▶ [WHAT YOU SHOULD DO]
Could you reproduce the lines below from the one with "(** [handleReceiptClose]: the" through the one with "Payment.paymentMethod := Payment.paymentMethod"? Keep both ends and add nothing.

▶ [DATA SHOWN]
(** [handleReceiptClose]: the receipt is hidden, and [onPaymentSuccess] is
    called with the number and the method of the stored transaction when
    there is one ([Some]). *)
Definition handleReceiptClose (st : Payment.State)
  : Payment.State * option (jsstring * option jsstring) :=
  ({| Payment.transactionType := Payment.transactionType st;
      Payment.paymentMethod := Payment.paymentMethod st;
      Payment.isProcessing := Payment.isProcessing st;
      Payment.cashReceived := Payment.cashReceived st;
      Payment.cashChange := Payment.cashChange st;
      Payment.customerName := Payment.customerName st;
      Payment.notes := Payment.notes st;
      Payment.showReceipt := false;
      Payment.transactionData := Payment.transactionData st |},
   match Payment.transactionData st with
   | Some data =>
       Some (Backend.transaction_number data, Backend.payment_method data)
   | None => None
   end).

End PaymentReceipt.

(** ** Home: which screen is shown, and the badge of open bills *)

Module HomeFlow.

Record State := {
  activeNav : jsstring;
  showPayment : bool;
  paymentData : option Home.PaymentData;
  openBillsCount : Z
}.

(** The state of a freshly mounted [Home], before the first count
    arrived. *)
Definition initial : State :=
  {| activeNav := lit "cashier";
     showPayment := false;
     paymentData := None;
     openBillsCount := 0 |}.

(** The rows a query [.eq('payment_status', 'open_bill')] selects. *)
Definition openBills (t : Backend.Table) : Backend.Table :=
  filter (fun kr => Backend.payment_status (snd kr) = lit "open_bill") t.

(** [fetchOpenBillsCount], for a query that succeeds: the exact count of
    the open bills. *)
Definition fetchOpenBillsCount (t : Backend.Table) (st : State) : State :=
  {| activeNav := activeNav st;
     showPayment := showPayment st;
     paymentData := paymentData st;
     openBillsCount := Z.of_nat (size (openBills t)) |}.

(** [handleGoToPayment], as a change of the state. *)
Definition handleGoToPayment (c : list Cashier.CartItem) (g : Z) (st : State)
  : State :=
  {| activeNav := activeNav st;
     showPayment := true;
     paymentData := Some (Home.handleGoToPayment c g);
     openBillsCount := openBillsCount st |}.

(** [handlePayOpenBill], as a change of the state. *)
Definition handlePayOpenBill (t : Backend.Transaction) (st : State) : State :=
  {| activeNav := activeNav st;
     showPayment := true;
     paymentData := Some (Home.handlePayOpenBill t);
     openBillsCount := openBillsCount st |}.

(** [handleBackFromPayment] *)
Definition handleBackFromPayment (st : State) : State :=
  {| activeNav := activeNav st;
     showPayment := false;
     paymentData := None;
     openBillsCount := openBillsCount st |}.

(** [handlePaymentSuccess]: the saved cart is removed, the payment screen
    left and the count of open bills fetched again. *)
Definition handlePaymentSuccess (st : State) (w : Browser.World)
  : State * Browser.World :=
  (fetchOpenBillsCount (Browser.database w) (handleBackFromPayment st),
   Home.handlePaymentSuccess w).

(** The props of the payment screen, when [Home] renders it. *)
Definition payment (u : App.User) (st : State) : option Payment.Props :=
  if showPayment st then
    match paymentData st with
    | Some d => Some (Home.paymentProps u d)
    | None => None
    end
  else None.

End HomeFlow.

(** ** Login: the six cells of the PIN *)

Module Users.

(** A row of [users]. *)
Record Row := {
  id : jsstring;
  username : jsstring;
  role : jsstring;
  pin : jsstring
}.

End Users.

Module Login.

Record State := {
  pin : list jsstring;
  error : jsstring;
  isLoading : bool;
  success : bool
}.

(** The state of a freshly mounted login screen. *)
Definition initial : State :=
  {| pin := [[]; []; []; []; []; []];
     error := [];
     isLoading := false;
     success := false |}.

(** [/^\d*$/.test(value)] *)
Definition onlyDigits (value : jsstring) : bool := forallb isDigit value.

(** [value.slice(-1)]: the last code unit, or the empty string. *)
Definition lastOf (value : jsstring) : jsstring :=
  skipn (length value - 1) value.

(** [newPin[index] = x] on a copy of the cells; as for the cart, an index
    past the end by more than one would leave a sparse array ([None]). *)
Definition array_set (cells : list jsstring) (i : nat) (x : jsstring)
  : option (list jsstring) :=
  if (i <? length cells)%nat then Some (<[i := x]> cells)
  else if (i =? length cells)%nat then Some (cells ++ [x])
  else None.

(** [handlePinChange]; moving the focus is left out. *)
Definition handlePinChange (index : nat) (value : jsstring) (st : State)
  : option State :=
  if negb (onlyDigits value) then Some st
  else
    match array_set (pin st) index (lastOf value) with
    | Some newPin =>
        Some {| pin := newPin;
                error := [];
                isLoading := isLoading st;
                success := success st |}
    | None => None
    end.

==

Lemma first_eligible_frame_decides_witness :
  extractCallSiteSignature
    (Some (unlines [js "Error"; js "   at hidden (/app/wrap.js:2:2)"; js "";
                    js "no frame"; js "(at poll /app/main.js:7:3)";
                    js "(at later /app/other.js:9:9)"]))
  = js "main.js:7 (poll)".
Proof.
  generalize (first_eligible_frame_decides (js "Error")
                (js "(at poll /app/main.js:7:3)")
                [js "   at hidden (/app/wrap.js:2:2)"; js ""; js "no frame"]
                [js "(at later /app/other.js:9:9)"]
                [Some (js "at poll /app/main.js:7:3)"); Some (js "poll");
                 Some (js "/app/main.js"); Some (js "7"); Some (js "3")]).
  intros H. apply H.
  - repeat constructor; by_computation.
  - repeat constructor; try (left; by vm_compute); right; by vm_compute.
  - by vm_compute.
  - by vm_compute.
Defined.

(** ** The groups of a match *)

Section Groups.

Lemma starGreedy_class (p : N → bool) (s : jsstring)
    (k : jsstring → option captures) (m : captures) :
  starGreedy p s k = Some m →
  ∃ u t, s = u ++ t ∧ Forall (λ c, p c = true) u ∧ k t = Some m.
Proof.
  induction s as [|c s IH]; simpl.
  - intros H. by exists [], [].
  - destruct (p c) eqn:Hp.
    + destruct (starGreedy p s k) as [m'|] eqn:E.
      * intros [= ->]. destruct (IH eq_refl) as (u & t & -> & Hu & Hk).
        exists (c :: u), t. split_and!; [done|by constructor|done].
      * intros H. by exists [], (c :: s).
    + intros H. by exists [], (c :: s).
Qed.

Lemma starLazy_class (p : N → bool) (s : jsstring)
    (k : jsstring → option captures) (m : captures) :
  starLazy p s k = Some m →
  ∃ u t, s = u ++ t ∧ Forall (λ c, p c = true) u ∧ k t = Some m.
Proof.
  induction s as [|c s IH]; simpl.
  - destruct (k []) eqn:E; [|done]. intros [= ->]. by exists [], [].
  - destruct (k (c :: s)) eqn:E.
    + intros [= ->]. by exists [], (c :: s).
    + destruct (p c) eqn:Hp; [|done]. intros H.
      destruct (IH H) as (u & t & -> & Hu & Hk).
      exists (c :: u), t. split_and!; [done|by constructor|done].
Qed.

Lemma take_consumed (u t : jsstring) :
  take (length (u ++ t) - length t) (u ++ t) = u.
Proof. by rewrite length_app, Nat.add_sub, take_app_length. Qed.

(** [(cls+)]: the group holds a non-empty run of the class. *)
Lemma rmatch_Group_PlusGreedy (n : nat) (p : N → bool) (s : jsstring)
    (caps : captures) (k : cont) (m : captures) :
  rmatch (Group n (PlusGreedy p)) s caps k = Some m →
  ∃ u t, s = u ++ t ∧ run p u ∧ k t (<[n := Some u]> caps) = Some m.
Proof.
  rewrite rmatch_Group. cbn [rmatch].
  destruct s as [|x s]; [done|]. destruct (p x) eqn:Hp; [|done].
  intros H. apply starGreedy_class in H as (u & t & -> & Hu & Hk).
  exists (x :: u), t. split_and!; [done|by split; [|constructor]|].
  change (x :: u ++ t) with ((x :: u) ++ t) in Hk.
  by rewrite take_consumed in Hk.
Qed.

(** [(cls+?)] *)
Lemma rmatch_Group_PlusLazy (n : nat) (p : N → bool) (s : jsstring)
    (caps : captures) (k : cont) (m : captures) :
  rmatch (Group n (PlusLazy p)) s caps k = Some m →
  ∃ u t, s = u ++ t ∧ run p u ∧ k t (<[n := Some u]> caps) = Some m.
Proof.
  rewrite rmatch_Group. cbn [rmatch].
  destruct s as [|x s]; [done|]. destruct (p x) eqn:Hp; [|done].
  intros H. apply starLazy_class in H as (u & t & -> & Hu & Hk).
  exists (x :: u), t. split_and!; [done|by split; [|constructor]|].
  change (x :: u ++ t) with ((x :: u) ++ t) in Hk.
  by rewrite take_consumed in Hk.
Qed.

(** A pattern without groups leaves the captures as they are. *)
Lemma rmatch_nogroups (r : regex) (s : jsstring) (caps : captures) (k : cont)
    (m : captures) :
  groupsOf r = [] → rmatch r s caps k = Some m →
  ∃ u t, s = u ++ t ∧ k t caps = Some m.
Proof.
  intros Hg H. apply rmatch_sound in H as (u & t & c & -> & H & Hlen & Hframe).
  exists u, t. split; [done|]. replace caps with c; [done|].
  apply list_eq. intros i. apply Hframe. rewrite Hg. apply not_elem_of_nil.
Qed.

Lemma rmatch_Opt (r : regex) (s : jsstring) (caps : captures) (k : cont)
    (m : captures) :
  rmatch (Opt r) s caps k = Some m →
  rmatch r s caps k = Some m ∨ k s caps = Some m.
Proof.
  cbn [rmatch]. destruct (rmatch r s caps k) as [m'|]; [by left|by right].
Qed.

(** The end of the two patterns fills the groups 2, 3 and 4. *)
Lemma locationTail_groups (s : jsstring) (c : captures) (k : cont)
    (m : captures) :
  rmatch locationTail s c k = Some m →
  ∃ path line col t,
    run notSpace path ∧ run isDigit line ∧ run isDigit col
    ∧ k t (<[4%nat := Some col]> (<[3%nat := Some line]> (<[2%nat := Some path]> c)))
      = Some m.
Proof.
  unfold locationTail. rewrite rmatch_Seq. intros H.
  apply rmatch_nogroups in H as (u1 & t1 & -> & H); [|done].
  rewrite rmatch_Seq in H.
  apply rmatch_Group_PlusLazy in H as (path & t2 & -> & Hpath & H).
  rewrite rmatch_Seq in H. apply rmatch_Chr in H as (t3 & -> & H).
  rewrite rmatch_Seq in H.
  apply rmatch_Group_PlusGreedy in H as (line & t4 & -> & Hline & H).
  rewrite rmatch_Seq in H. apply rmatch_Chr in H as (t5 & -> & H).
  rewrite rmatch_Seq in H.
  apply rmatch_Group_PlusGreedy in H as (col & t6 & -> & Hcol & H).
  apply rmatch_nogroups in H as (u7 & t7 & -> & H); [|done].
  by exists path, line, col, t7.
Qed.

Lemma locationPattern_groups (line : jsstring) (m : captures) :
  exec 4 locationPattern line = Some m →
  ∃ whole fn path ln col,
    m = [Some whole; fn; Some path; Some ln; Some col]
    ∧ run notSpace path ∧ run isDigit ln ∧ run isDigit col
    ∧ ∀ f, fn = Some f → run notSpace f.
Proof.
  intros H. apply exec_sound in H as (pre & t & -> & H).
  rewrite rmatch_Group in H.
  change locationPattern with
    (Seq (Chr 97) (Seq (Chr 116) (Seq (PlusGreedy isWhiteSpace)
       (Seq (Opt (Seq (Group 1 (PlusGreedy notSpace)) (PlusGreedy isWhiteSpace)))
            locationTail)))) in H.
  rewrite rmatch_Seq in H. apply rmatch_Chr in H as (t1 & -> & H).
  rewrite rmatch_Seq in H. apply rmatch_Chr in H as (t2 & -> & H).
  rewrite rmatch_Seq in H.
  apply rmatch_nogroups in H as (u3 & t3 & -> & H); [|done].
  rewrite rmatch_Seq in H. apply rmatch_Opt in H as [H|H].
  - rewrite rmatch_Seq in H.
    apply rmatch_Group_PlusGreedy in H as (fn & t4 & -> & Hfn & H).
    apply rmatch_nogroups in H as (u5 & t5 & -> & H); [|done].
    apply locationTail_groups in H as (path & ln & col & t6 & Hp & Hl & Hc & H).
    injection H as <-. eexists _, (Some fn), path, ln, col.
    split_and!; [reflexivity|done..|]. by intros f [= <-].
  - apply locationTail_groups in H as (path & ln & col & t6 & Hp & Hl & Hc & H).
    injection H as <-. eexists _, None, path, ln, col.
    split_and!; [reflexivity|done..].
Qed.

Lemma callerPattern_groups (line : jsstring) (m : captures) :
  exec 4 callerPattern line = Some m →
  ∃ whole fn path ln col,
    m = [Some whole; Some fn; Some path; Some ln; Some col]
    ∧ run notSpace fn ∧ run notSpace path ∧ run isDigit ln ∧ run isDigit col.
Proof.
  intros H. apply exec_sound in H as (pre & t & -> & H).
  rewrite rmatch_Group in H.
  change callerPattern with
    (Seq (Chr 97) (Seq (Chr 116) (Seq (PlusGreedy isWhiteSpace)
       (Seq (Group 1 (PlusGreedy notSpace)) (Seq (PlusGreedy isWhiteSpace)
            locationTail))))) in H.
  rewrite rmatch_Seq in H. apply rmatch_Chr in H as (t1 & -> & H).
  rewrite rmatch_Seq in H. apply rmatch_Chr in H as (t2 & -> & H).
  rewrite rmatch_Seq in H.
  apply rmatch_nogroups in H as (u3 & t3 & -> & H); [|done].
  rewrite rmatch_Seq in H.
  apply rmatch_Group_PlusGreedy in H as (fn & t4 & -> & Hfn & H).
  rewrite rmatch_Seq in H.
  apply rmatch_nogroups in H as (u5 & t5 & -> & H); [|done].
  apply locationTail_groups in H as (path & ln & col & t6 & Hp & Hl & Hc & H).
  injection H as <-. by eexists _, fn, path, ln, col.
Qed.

---

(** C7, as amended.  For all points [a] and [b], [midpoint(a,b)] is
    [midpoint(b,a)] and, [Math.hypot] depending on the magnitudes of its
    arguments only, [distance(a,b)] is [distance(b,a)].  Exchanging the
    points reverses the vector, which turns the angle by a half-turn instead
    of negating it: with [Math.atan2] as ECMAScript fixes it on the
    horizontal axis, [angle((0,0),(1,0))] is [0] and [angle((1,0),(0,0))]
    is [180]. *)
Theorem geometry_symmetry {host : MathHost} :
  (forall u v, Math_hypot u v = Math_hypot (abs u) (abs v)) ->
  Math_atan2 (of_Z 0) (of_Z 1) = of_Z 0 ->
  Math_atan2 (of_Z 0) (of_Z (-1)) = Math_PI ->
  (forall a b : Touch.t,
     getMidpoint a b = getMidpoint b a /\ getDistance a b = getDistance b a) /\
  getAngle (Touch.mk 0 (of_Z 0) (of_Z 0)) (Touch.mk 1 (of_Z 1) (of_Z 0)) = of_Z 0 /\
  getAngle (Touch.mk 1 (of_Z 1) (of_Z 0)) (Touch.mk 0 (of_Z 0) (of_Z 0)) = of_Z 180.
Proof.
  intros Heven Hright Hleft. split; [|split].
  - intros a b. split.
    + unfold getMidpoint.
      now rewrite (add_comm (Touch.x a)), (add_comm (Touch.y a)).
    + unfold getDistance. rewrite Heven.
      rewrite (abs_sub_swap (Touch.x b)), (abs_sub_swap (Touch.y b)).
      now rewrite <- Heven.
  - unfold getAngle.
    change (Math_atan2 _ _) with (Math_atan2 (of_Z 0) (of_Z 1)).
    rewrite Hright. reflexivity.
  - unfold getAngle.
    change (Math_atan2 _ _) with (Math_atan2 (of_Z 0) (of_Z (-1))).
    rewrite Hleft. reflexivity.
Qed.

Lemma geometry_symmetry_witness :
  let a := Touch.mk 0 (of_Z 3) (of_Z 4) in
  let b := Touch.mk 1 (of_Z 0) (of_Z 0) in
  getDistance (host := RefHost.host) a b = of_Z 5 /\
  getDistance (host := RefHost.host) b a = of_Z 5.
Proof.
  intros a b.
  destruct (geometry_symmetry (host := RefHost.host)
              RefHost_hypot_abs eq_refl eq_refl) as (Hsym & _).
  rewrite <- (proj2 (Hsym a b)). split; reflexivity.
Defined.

▶ [PROBLEM SOLUTION]
(** [handleReceiptClose]: the receipt is hidden, and [onPaymentSuccess] is
    called with the number and the method of the stored transaction when
    there is one ([Some]). *)
Definition handleReceiptClose (st : Payment.State)
  : Payment.State * option (jsstring * option jsstring) :=
  ({| Payment.transactionType := Payment.transactionType st;
      Payment.paymentMethod := Payment.paymentMethod st;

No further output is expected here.